Evidentemente, está-se a ver, tinha de ser, Nicolau de Lacrau Ruminhau descendia de uma extensa linhagem de Lacraus e Ruminhaus, todos cheios de louvores, títulos e regalias obtidos por enormes favores feitos ao Rei e, mais tarde, ao Estado. Nicolau de Lacrau Ruminhau tinha então um longo manto de medalhas que, modestamente, resumia a Nicolau de Lacrau Ruminhau. Sim, ele era de nome completo Sua Excelência Reverendíssima Altíssima e Sereníssima Dom Nicolau Maria de Lacrau Oliveira e Sousa Ruminhau, Duque de Novarroque, Marquês de Angelísse e Conde de Xicarrite. Era também Barão de um sítio qualquer cujo o nome, na sua enorme velhice, não se lembrava.
Esse era o grande problema. Nicolau de Lacrau Ruminhau... estava velho. A idade tinha passado e Nicolau de Lacrau Ruminhau não se tinha dado conta. Nas inúmeras aventuras que tinha sido a sua vida tinha-se esquecido que, um dia, iria envelhecer. Agora que lá tinha chegado, não sabia muito bem o que fazer. Tinha imensas terras, palácios, amigos, familiares, criados e tudo o que se poderia desejar. Bastava um clique dos dedos e, imediatamente, o seu desejo se tornava numa duradoura e dourada realidade. No entanto, o que fazer...? Havia um enorme tédio que o invadia lentamente. Tinha pensado em escrever as suas memórias, mas isso apenas lhe deixaria saudades. Tinha pensado em viver novas aventuras, mas, na sua velhice, isso apenas o deixaria frustrado por já não poder saltar de árvore em árvore agarrado a uma liana... Havia coisas que a idade simplesmente não permitia.
Nicolau de Lacrau Ruminhau na mais alta torre do seu altíssimo palácio pensava... pensou... tornou a pensar ainda mais no que poderia fazer com a sua provecta idade e pensou novamente. Pensou ainda mais. A sua cabeça doía de tanto pensar durante dez longos anos. Pensou, pensava, remoeu os pensamentos. Tudo tinha, tudo podia e nenhuma ideia lhe aflorava no pensamento.
Nisto, olhando da mais alta torre do mais elevado palácio, reparou numa aldeia de onde se projectava uma enorme coluna de fumo. Chamou de imediato os seus mais letrados conselheiros. "Que fumo era aquele? Que fogueira estava por baixo daquele fumo?".
Partiram precipitadamente cavaleiros e cavalheiros procurando os caminhos certos para a aldeia de Cansite. Quando lá chegaram viram um enorme baile com centenas de pessoas cantando e dançando ao som de uma enorme sanfona.

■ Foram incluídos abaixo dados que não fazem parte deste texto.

(** A bounded read of [n] bytes sees the first [n] bytes of the string. *)
Lemma read_cstr_n_take (a : char_array) (s : cstring) (n : nat) :
  read_cstr a = Some s → read_cstr_n a n = take n s.
Proof.
  intros [Hfree [rest ->]]%read_cstr_inv. unfold read_cstr_n.
  destruct (decide (n ≤ length s)%nat) as [Hle|Hgt].
  - rewrite take_app_le by done. apply until_nul_free. by apply nul_free_take.
  - rewrite take_app_ge by lia. rewrite (take_ge s) by lia.
    destruct (n - length s)%nat as [|k] eqn:Hk; [lia|]. simpl.
    by apply until_nul_app_nul.
Qed.

Lemma set_json_response_short (res : HttpResponse) (status : Z) (json : cstring) :
  nul_free json → (length json < 4095)%nat →
  ∃ res', set_json_response res status json = Some res'
          ∧ res_status_code res' = status
          ∧ read_cstr (res_content_type res') = Some (lit "application/json")
          ∧ read_cstr (res_body res') = Some json
          ∧ res_body_length res' = Z.of_nat (length json).
Proof.
  intros Hfree Hlen. unfold set_json_response, strlen.
  rewrite strncpy_read_short by done.
  eexists. split; [reflexivity|].
  cbn [res_status_code res_content_type res_body res_body_length].
  split_and!; [done| |by apply strncpy_read_short|done].
  apply strcpy_read. compute_done.
Qed.

Lemma auth_middleware_rejects (st : State) (path headers : cstring) :
  read_cstr (req_path (st_req st)) = Some path →
  lit "/admin" `prefix_of` path →
  read_cstr (req_headers (st_req st)) = Some headers →
  ¬ contains headers (lit "Authorization:") →
  ∃ res, auth_middleware st = Some (false, set_res st res)
         ∧ res_status_code res = 401
         ∧ read_cstr (res_content_type res) = Some (lit "application/json")
         ∧ read_cstr (res_body res) = Some (qlit "{'error': 'Unauthorized'}")
         ∧ res_body_length res = 25.
Proof.
  intros Hpath [k ->] Hheaders Hnone%strstr_None_contains.
  destruct (set_json_response_short (st_res st) 401
              (qlit "{'error': 'Unauthorized'}"))
    as (res & Hset & H1 & H2 & H3 & H4); [compute_done|vm_compute; lia|].
  exists res. split_and!; try done.
  unfold auth_middleware.
  rewrite (read_cstr_n_take _ _ _ Hpath).
  replace (take 6 (lit "/admin" ++ k)) with (lit "/admin")
    by (by rewrite (take_app_length' (lit "/admin") k 6)).
  replace (strncmp (lit "/admin") (lit "/admin") 6 =? 0) with true by done.
  rewrite Hheaders. cbn [mbind option_bind]. rewrite Hnone, Hset. done.
Qed.

(** The logger always continues and touches neither request nor response. *)
Lemma logger_middleware_inv (st st1 : State) (continue : bool) :
  logger_middleware st = Some (continue, st1) →
  continue = true ∧ st_req st1 = st_req st ∧ st_res st1 = st_res st.
Proof.
  unfold logger_middleware. intros H.
  repeat (case_match; simplify_option_eq); done.
Qed.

Reportaram a Nicolau de Lacrau Ruminhau. Este, de imediato, ordenou que os seus criados fizessem uma cópia desta festa no sopé da sua torre. Ele queria ver de perto aquilo que nem de luneta conseguia vislumbrar.
Nada feito. Por mais que tentassem imitar, os cavaleiros e cavalheiros nunca conseguiram afirmar que era igual à genuína festa da aldeia de Cansite. A sanfona era igualmente majestosa, os moços e moçoilas contratados estavam empenhados e sabiam a música e os passos da dança, mas não era a mesma coisa. Os cavaleiros e cavalheiros não estavam contentes. Replicaram a aldeia, casa por casa e até as achas da fogueira trouxeram ainda em brasa. Mas ainda não estava certo. Algo não funcionava...

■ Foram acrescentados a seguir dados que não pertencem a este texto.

(** * DeepSeek for Copilot: the streaming client and the message bridge

    A shallow embedding of [src/deepseekClient.ts] (the server-sent-event
    read loop of [streamChatCompletion], its tool-call accumulator and its
    error paths) and of [src/provider.ts] ([convertMessages], the callbacks
    of [provideLanguageModelChatResponse] and the reasoning cache), with the
    properties the specification states about them.

    Conventions.
    - Text is a [string] of 8-bit units holding the text in UTF-8: the
      characters the client tests for (line feed, [:], [data: ]) are single
      units and occur nowhere inside a longer character.
    - A callback invocation is an [event]; a session is the list of events
      it produces, in order.  Callbacks are taken to return normally.
    - What the environment does (the outcome of [fetch], of each
      [reader.read()], the cancellation token) is an explicit, finite script.
    - [JSON.parse] is a parameter of the client: the theorems hold for every
      parser.  A frame is parsed at the type the client declares for it,
      [DeepSeekStreamChunk]; a payload that parses to a value that is not
      of that type is outside the model.  Module [Json] has a small
      reference parser with which the examples run on wire text. *)

From Stdlib Require Import List String Ascii ZArith Lia Bool Arith.
From Stdlib.Strings Require Import Byte.
From Stdlib Require Import DecimalString.
Import ListNotations.

Local Open Scope string_scope.
Local Open Scope list_scope.
Local Open Scope nat_scope.

Set Warnings "-register-all".

(* ================================================================== *)
(** * JavaScript strings *)

Module Js.

Definition LF : ascii := "010"%char.

(** [s.split('\n')]: never empty; the last element is the text after the
    last line feed. *)
Fixpoint split_lines (s : string) : list string :=
  match s with
  | EmptyString => [EmptyString]
  | String c r =>
      if Ascii.eqb c LF then EmptyString :: split_lines r
      else match split_lines r with
           | h :: t => String c h :: t
           | [] => [String c EmptyString]
           end
  end.

(** [s.startsWith(p)] *)
Definition startsWith (s p : string) : bool := String.prefix p s.

(** [s.slice(n)] for [0 <= n] *)
Fixpoint slice (n : nat) (s : string) : string :=
  match n, s with
  | O, _ => s
  | S n', String _ r => slice n' r
  | S _, EmptyString => EmptyString
  end.

Fixpoint reverse (acc s : string) : string :=
  match s with
  | EmptyString => acc
  | String c r => reverse (String c acc) r
  end.

(** A value used as a condition: a string is truthy when it is not
    empty, an absent ([undefined]) field is falsy. *)
Definition truthy (o : option string) : bool :=
  match o with
  | Some s => negb (s =? "")%string
  | None => false
  end.

(** ** [trim]

    [String.prototype.trim] removes WhiteSpace and LineTerminator code
    points at both ends: U+0009..U+000D, U+0020, U+00A0, U+1680,
    U+2000..U+200A, U+2028, U+2029, U+202F, U+205F, U+3000, U+FEFF.
    On UTF-8 text these are sequences of one, two or three units. *)

Definition ws1 (a : nat) : bool :=
  ((9 <=? a) && (a <=? 13)) || (a =? 32).

Definition ws2 (a b : nat) : bool := (a =? 194) && (b =? 160).

Definition ws3 (a b c : nat) : bool :=
  ((a =? 225) && (b =? 154) && (c =? 128))
  || ((a =? 226) && (b =? 128)
      && (((128 <=? c) && (c <=? 138)) || (c =? 168) || (c =? 169) || (c =? 175)))
  || ((a =? 226) && (b =? 129) && (c =? 159))
  || ((a =? 227) && (b =? 128) && (c =? 128))
  || ((a =? 239) && (b =? 187) && (c =? 191)).
(** The cell up to its wait: the endpoint is looked up, and deployed when
    the lookup does not answer status 200.  [dumps] is
    [json.dumps(_, indent='  ')], taken as given. *)
Definition deploy_endpoint (w : world) (dumps : pyval -> string)
  (cfg : config) (workspace_url token : string) (model_version : pyval)
  : M unit :=
  let endpoint_name := embedding_model_name cfg in
  let headers := headers token in
  let base_url := base_url workspace_url in
  results <- call (requests_request w)
               (Request "GET" (base_url ++ "/" ++ endpoint_name) headers None) ;;
  if (status_code results =? 200)%Z then ret tt
  else
    let endpoint_json := dumps (endpoint_config cfg model_version) in
    deploy_response <- call (requests_request w)
                         (Request "POST" base_url headers (Some endpoint_json)) ;;
    if negb (status_code deploy_response =? 200)%Z
    then raise (request_failed deploy_response)
    else ret tt.

(** The whole cell: the wait of [Provisioning.wait_for_endpoint] starts,
    at clock [c], once the first part has returned. *)
Definition deploy_cell (fuel : nat) (w : world) (dumps : pyval -> string)
  (cfg : config) (workspace_url token : string) (model_version : pyval)
  (env : Provisioning.environment string) (t : trace)
  (c : Provisioning.clock)
  : option (result unit * trace * Provisioning.clock) :=
  match deploy_endpoint w dumps cfg workspace_url token model_version t with
  | (Raise e, t') => Some (Raise e, t', c)
  | (Ok _, t') =>
      match Provisioning.wait_for_endpoint fuel env c with
      | Some (r, c') => Some (r, t', c')
      | None => None
      end
  end.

Nicolau de Lacrau Ruminhau desesperava. Depois de tanto fazer na vida, quando só procurava um destino para a velhice, eis que tropeçava numa dificuldade... Tinha de ver a festa da aldeia de Cansite.

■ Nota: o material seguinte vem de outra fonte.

(** The invariant of the saved log. *)
Lemma saved_log_invariant :
  forall (calls : list (image_data * Fixed.result
                        * option (list (string * string)) * string * string))
         (st : Fixed.EnhancedAIDetector_with_log image_data),
    Fixed.writable (Fixed.fs st) = true ->
    match Fixed.log_file (Fixed.fs st) with
    | Fixed.content saved =>
        exists unsaved,
          Fixed.prediction_log st = saved ++ unsaved
          /\ (length unsaved
              <= length (Fixed.prediction_log st) mod 10)%nat
    | _ => (length (Fixed.prediction_log st) < 10)%nat
    end ->
    let st' :=
      fold_left (fun s c =>
                   let '(img, r, md, now, now_add) := c in
                   Fixed.log_prediction s img r md now now_add) calls st in
    match Fixed.log_file (Fixed.fs st') with
    | Fixed.content saved =>
        exists unsaved,
          Fixed.prediction_log st' = saved ++ unsaved
          /\ (length unsaved
              <= length (Fixed.prediction_log st') mod 10)%nat
    | _ => (length (Fixed.prediction_log st') < 10)%nat
    end.
Proof.
  induction calls as [|[[[[img r] md] now] now_add] calls IH];
    intros st W Hinv; [exact Hinv|].
  cbn [fold_left]. apply IH.
  - destruct (log_prediction_effect st img r md now now_add)
      as (_ & _ & _ & Hw). congruence.
  - rewrite (log_prediction_file st img r md now now_add W).
    destruct (log_prediction_effect st img r md now now_add) as (Hlog & _).
    rewrite Hlog. rewrite length_app. cbn [length].
    set (n := length (Fixed.prediction_log st)) in *.
    assert (Hmod : (n mod 10 < 10)%nat) by (apply Nat.mod_upper_bound; lia).
    assert (Hdiv : n = (10 * (n / 10) + n mod 10)%nat)
      by (apply Nat.div_mod_eq).
    assert (Hstep : ((n + 1) mod 10 = 0 /\ n mod 10 = 9
                     \/ (n + 1) mod 10 = n mod 10 + 1)%nat).
    { destruct (Nat.eq_dec (n mod 10) 9) as [E|E].
      - left. split; [|exact E].
        replace (n + 1)%nat with (0 + (n / 10 + 1) * 10)%nat by lia.
        now rewrite Nat.Div0.mod_add.
      - right.
        replace (n + 1)%nat with ((n mod 10 + 1) + (n / 10) * 10)%nat by lia.
        rewrite Nat.Div0.mod_add. apply Nat.mod_small. lia. }
    destruct (Nat.eqb ((n + 1) mod 10) 0) eqn:E.
    + exists []. rewrite app_nil_r. split; [reflexivity | cbn; lia].
    + apply Nat.eqb_neq in E.
      destruct Hstep as [[H0 _] | Hs]; [congruence|].
      assert (Hup : ((n + 1) mod 10 < 10)%nat)
        by (apply Nat.mod_upper_bound; lia).
      destruct (Fixed.log_file (Fixed.fs st)) as [| |saved].
      * rewrite (Nat.mod_small n 10 Hinv) in Hs. lia.
      * rewrite (Nat.mod_small n 10 Hinv) in Hs. lia.
      * destruct Hinv as (unsaved & Hu & Hn).
        exists (unsaved ++ [{| Fixed.entry_timestamp := now;
             Fixed.entry_prediction := Fixed.prediction r;
             Fixed.entry_confidence := Fixed.confidence r;
             Fixed.entry_synthetic_probability := Fixed.synthetic_probability r;
             Fixed.entry_real_probability := Fixed.real_probability r;
             Fixed.entry_is_uncertain := Fixed.is_uncertain r;
             Fixed.entry_metadata := match md with
                                     | Some m => m
                                     | None => []
                                     end |}]).
        rewrite Hu, <- app_assoc. split; [reflexivity|].
        rewrite length_app. cbn [length]. lia.
Qed.
(** * Nostalgic persuasive model: server handlers and bandit core

    A shallow embedding of the TypeScript server code (error-handling
    utilities, the preferences, admin-statistics, feedback, interaction and
    movie-candidate handlers) and of the LinUCB decision core described by
    the specification, with the properties claimed of them.

    Conventions of the embedding:
    - a finite JavaScript number is the rational it stands for ([Q]); the
      values the handlers compare (stress readings, counts, years) are
      decoded from JSON or read from integer columns, so they are finite,
      and what the handlers compute from them is rounded to binary64;
    - a string is its UTF-8 encoding, one [ascii] per byte;
    - an [await]ed call is a function of the world that either returns or
      throws; the effects a handler performs are recorded, in order, in an
      event log next to the world it leaves behind;
    - collaborators that live outside the TypeScript sources (the database
      engine, the FastAPI service, the session layer, the id generator) are
      parameters of the handlers. *)

From Stdlib Require Import ZArith QArith Qabs Qround Qpower Lqa Lia Bool List String Ascii.
From Stdlib Require Import Decimal DecimalString DecimalNat SpecFloat.
From stdpp Require Import gmap strings list fin_maps.
Import ListNotations.

#[local] Set Warnings "-register-all".
#[local] Open Scope string_scope.

(* ===================================================================== *)
(** * Part I: definitions                                                  *)
(* ===================================================================== *)

(** ** JavaScript values shared by the handlers *)

Module Js.

(** A decoded JSON document (the result of [JSON.parse] on a request body). *)
Inductive json : Type :=
  | JNull
  | JBool (b : bool)
  | JNum (q : Q)
  | JStr (s : string)
  | JArr (l : list json)
  | JObj (m : gmap string json).

(** [x || d] on strings: the empty string and [undefined] are falsy. *)
Definition or_default (x : option string) (d : string) : string :=
  match x with
  | Some s => if String.eqb s "" then d else s
  | None => d
  end.

(** Truthiness of an optional finite number: [undefined], [null] and [0]
    are falsy. *)
Definition truthy_num (x : option Q) : bool :=
  match x with
  | Some q => negb (Qeq_bool q 0)
  | None => false
  end.

Definition truthyZ (x : option Z) : bool :=
  match x with
  | Some z => negb (z =? 0)%Z
  | None => false
  end.

End Js.

(** ** JavaScript numbers: binary64

    A finite JavaScript number is a rational of the form [m * 2 ^ e] with
    [|m| < 2 ^ 53] and [-1074 <= e]; the result of an arithmetic operation
    is the exact result rounded to the nearest such number, the one with an
    even [m] when two are equally near (IEEE 754, round to nearest, ties to
    even).  The sign of a zero is not tracked. *)

Module Double.

Definition pow2 (e : Z) : Q := (2 ^ e)%Q.

(** The integer part of the binary logarithm of a positive rational: the
    difference of the bit lengths of numerator and denominator, or one
    less. *)
Definition floor_log2 (q : Q) : Z :=
  let k := (Z.log2 (Qnum q) - Z.log2 (Zpos (Qden q)))%Z in
  if Qle_bool (pow2 k) q then k else (k - 1)%Z.

(** The exponent of the last place of the binary64 numbers around [q]: 53
    significant bits, and never below the exponent of the subnormal
    numbers. *)
Definition last_place (q : Q) : Z := Z.max (floor_log2 (Qabs q) - 52) (-1074).

(** The nearest integer, the even one of two that are equally near. *)
Definition nearest_even (q : Q) : Z :=
  let f := Qfloor q in
  match Qcompare (q - inject_Z f) (1 # 2) with
  | Lt => f
  | Gt => (f + 1)%Z
  | Eq => if Z.even f then f else (f + 1)%Z
  end.

(** Rounding to the nearest binary64 number, before the range check. *)
Definition round (q : Q) : Q :=
  if Qeq_bool q 0 then 0%Q
  else let e := last_place q in
       Qred (inject_Z (nearest_even (q / pow2 e)) * pow2 e).

(** A rounded result from [2 ^ 1024] on is out of range. *)
Definition out_of_range (r : Q) : bool := Qle_bool (pow2 1024) (Qabs r).

(** [Number.MAX_SAFE_INTEGER]: up to it every integer is a binary64
    number. *)
Definition MAX_SAFE_INTEGER : Z := 9007199254740991.

(** The number for the integer [n], which is an integer again, or [None]
    when it is out of range (an infinity). *)
Definition of_integer (n : Z) : option Z :=
  let r := round (inject_Z n) in
  if out_of_range r then None else Some (Qfloor r).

Do alto da mais alta torre do maior palácio do antigo Reino de Novarroque, de onde dirigia todos os detalhes do seu extenso negócio, chamou os mais sábios de todos os sabedores sapientes. "Como fazer?" Os mágicos, sábios, sabedores e outros filósofos sapientes pensaram e profetizaram. "Vossa Excelência Reverendíssima Entendidíssima e Compenatradissima terá de ir a Cansite. "Sair da minha torre, mais alta e majestosa? Descer? Ser novamente pequeno e visível?!" Era a única solução. Com tão peremptório discurso, após madura análise e apresentação de resultados, Nicolau de Lacrau Ruminhou preparou os seus vinte cavalos de puro sangue, o seu coche bordejado de ouro, safiras e diamantes e ordenou. "Vamos para Cansite!" Nisto, o mais sabedor dos sábios sapientes disse-lhe "Vossa Excelência Reverendíssima não irá ver a festa." "Não!?" afirmou o aristocrata dos aristocratas, "Isso é o que se vai ver! Ordenarei que festejem, à volta da mais quente fogueira e ao som da maior sanfona." E partiu.
Quando chegou a Cansite, depois dos vinte cavalos terem assustado toda a aldeia, encontrou um pátio deserto. Percebeu que a sua arrogância o tinha traído, como seria de esperar. Chamou o mais sábio dos sapientes e perguntou-lhe o que faltava. Estava disposto a dar-lhes tudo e eles tinham fugido...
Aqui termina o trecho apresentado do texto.